Just because it would be a "thing" in your circle of friends doesn't make it generally a good idea for a gift.
Obviously there is a lot of diversity of gift giving all over the planet and certain things are more acceptable in one group than another, but it is really apparent that in this particular circle it was decidedly not a "thing."
But, particularly for a formal event. Presumably if the B&G are spending $100/plate this is not a casual BBQ in the backyard.
I still stand by it being generally tacky to give something more suited to a "welcome to the neighborhood gift" as a wedding gift. And while it is never OK to not accept a gift graciously, it doesn't make it right.
Its interesting that in defending this basket that people think that they will use the basket forever--many of those baskets are just for looks unless you pay even more--and we could probably discuss the appropriateness of a basket for both a man and a woman as a wedding gift--that is really taste specific.
In this case, it was obviously the gift basket of edibles that was the gift--not a fine basket.
If you don't know that your gift is on target for a particular couple, you should stick with more traditional fare- something off the registry, a gift card to the place they are registered or cash.
Also, a note on "just clicking"--these baskets can be bought by "just clicking" the same as a place setting or a toaster. It's not so much the effort and thought that is put into the gift as what it says. This one was cutesy.
You are making an awful lot of blanket pronouncements from on high about The Way Things Are Donetm. What Queen or deity decided:
1) That wedding gifts are required to have gravitas. What's wrong with being cutesy? Is there no joy, no whimsy to be had in the world? Or perhaps you believe whimsy and joy are inappropriate for celebrating marriages - how sad. Anyway, how much gravitas does a toaster or a George Foreman grill have?
2) That giving a basket is only acceptable if it is a Fine Basket. Seriously?
3) That consumable items are inherently inappropriate. Money is essentially consumable, and we give that all the time. And dang, but this gift requires a lot more thought and effort than writing a check for the same value. And to conclude, as you implied in an earlier post, that a gift of consumables reflects the giver's philosophy on marriage - the hyperbolic judgment required for that leap is remarkable.
4) That this gift is 'more suited to a welcome to the neighborhood' or 'only appropriate for a casual backyard BBQ. I don't even know how you make this determination.
5) That it is inappropriate to wish the couple 'to enjoy life'. What a bitter and judgmental view of things, that simply telling someone 'to enjoy life' on occasion of their wedding might be met with such derision and scorn.
In short, I agree with a prior poster that this view is narrow minded. I also think the extraordinary judgment being laid down, simply because this gift does not meet your personal standards for How Wedding Gifts Are Supposed To Be is arrogant and mean-spirited.

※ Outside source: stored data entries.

(** * grblHAL: status report generator, settings catalogue enumerator
      and the odometer plugin's hook chain

    A shallow embedding of
    - [report_realtime_status], [report_init_message] and the settings-details
      enumeration ([sort_settings_details], [print_settings_details],
      [report_settings_details]) of report.c;
    - the settings listing ([report_grbl_settings], [report_grbl_setting]),
      the setting-group reports ([report_setting_group_details],
      [report_group_settings]) and [is_g92_active] of report.c;
    - the entry-point chaining and the accounting of
      plugins/odometer/odometer.c.

    Stream output is modelled as the ordered trace of the calls made by the
    code: every [hal.stream.write_all (s)] is one [Write s] event, a call
    through a function pointer owned by other code is an event of its own. *)

From Stdlib Require Import ZArith List String Ascii Bool Lia DecimalString.
From Stdlib Require Import Permutation Sorted DecimalN.
Import ListNotations.
Open Scope string_scope.
Open Scope list_scope.
Open Scope Z_scope.

(** ** Helpers shared by the three parts *)

(** Modelled from the spec: [uitoa] lives in nuts_bolts.c, which is not part
    of the sources at hand; the scenarios of the spec ([Hold:1], [$30], ...)
    fix it as the unsigned decimal rendering of a [uint32_t]. The cast to
    [uint32_t] that precedes every call is folded in as the reduction modulo
    2^32. *)
Definition uitoa (v : Z) : string :=
  NilEmpty.string_of_uint (N.to_uint (Z.to_N (v mod 2 ^ 32))).

(** [appendbuf (argc, ...)] concatenates its string arguments in the static
    buffer and returns the buffer. *)
Definition appendbuf (args : list string) : string := String.concat "" args.

(** Modelled from the spec: [ASCII_EOL] is a macro of a header that is not
    among the sources; the protocol's line terminator, carriage return then
    line feed. *)
Definition ASCII_EOL : string :=
  String (ascii_of_nat 13) (String (ascii_of_nat 10) EmptyString).

(** A C truth value read from an integer. *)
Definition nonzero (v : Z) : bool := negb (v =? 0).
(** * Verification of the animation decoder of io_scene_tsc

    Shallow embedding of [addons/io_scene_tsc/animation.py]: the three
    channel decoders, the per-bone channel resolution and the file
    reader, together with the properties of the decoder that its
    specification states.

    Python floats are IEEE binary64 numbers and are modelled by Rocq's
    primitive floats; Python integers are modelled by [Z]; exceptions
    by an error monad. *)

From Stdlib Require Import ZArith List Lia Bool Floats Uint63 Sorted.
From Stdlib Require Strings.Byte String Ascii.
Import ListNotations.
Open Scope Z_scope.

(** ** Exceptions *)

(** The exception classes that the module raises or catches, plus
    [TypeError], which [ctypes.c_int32] raises on a float. *)
Inductive exn : Type :=
| OSError
| IndexError
| ValueError
| ZeroDivisionError
| struct_error
| TypeError
| FileReadError.

Inductive res (A : Type) : Type :=
| Ok (a : A)
| Raise (e : exn).

Arguments Ok {A} a.
Arguments Raise {A} e.

Definition bind {A B : Type} (c : res A) (k : A -> res B) : res B :=
  match c with
  | Ok a => k a
  | Raise e => Raise e
  end.

Declare Scope res_scope.
Delimit Scope res_scope with res.
Notation "x <- c ;; k" := (bind c (fun x => k))
  (at level 100, c at next level, right associativity) : res_scope.
Notation "' p <- c ;; k" := (bind c (fun x => let p := x in k))
  (at level 100, p pattern, c at next level, right associativity) : res_scope.
Open Scope res_scope.
(** X22.  [concatDFColumnsIntoSeries] raises [IndexError] when it is given
    no label, and, on a frame whose columns before it have at least one
    entry, [KeyError] for the first label that is not a column of the
    frame. *)
Theorem frame_missing_column (df : gmap string (list V)) columnsLabels
    separator :
  (columnsLabels = [] →
   concatDFColumnsIntoSeries df columnsLabels separator = raise IndexError) ∧
  (∀ found label rest,
     columnsLabels = (found ++ label :: rest)%list →
     (∀ l, l ∈ found → ∃ column, df !! l = Some column ∧ column ≠ []) →
     df !! label = None →
     concatDFColumnsIntoSeries df columnsLabels separator
     = raise (KeyError label)).
Proof.
  split; [by intros ->|].
  intros found label rest -> Hfound Hmissing.
  unfold mergeTimeSeries.concatDFColumnsIntoSeries.
  destruct found as [|label0 found].
  - simpl first. rewrite bind_ret. unfold getitem. by rewrite Hmissing.
  - simpl first. rewrite bind_ret. simpl tail.
    destruct (Hfound label0) as (column0 & Hcolumn0 & _); [by left|].
    unfold getitem at 1. rewrite Hcolumn0, bind_ret.
    assert (∀ l, l ∈ found → is_Some (df !! l)) as Hfound'.
    { intros l Hl. destruct (Hfound l) as (column & -> & _); [by right|].
      by eexists. }
    generalize (repr <$> column0). clear Hcolumn0 Hfound.
    induction found as [|l found IH]; intros acc; simpl.
    + unfold getitem at 1. by rewrite Hmissing.
    + destruct (Hfound' l) as [column Hcolumn]; [by left|].
      unfold getitem at 1. rewrite Hcolumn, !bind_ret. apply IH.
      intros l' Hl'. apply Hfound'. by right.
Qed.

End ConcatFacts.

(** ** The properties of mergeTimeSeries on concrete data *)

Import Frames.

(** X19 on a run: the two time points joined with a colon. *)
Lemma series_string_is_join_witness :
  mergeTimeSeries.concatSeriesIntoString Z text times ["1"; "2"] ":"
  = ret "0:15".
Proof.
  destruct (series_string_is_join Z text times ["1"; "2"] ":")
    as (_ & Hjoin & _).
  apply (Hjoin [0; 15]); [done|by repeat constructor].
Defined.

(** X20 on the same run: the string splits back into the two texts. *)
Lemma series_string_splits_back_witness :
  ∃ string,
    mergeTimeSeries.concatSeriesIntoString Z text times ["1"; "2"] ":"
    = ret string ∧
    split ":" string = ["0"; "15"].
Proof.
  apply (series_string_splits_back Z text times ["1"; "2"] ":" [0; 15]);
    [done|by repeat constructor|by repeat constructor].
Defined.

(** X21 on a run: a frame of two columns and two rows, and its second
    row. *)
Lemma frame_rows_witness :
  ∃ out,
    mergeTimeSeries.concatDFColumnsIntoSeries Z text signals ["1"; "2"] ":"
    = ret out ∧
    length out = 2%nat ∧
    out !! 1%nat = Some "20:21".
Proof.
  destruct (frame_rows Z text signals ["1"; "2"] ":" 2 [[10; 20]; [11; 21]])
    as (out & Hout & Hlen & Hrows); [by repeat constructor|done|lia|].
  exists out. split_and!; [done|done|].
  apply (Hrows 1%nat [20; 21]). by repeat constructor.
Defined.

(** X22 on a run: the frame has no column [3]. *)
Lemma frame_missing_column_witness :
  mergeTimeSeries.concatDFColumnsIntoSeries Z text signals ["1"; "3"; "2"] ":"
  = raise (KeyError "3").
Proof.
  destruct (frame_missing_column Z text signals ["1"; "3"; "2"] ":")
    as [_ Hmissing].
  apply (Hmissing ["1"] "3" ["2"]); [done| |done].
  intros l [->|[]%elem_of_nil]%elem_of_cons. by eexists.
Defined.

Since when did ehell become a place where insulting other posters was appropriate? Should I even bother to read what you have written when you start off by insulting me? I have opinions just like anyone else here. The way that I express them isn't any different from the way that anyone else expresses theirs, including yours, except here, instead of discussing a topic --instead of giving your opinion on a TOPIC, you are discussing ME.
I am not the topic. What you are doing is very inappropriate!
On the contrary, I am in no way discussing you as a person. What I *am* doing is taking serious issue with the way that you state your personal opinions
on what makes a good wedding present. I am taking issue with the insulting and scornful way you have approached this topic, and the other people discussing it.
And no, there is actually a difference between the way that you state your opinions and how others do. Where other people say things like "I prefer to give wedding gifts that last longer" or even the more strongly worded "In my circle, generally people expect wedding gifts to have more durability", you have seemed hell bent on declaring your personal opinions as blanket rules that apply to all and sundry, and that anything that violates them is tacky, rude, and inappropriate. You have, in doing so, insulted everyone in this thread who has defended this gift or ever given anything like it that violates your personal wedding gift rules
of gravitas, durability, and formality.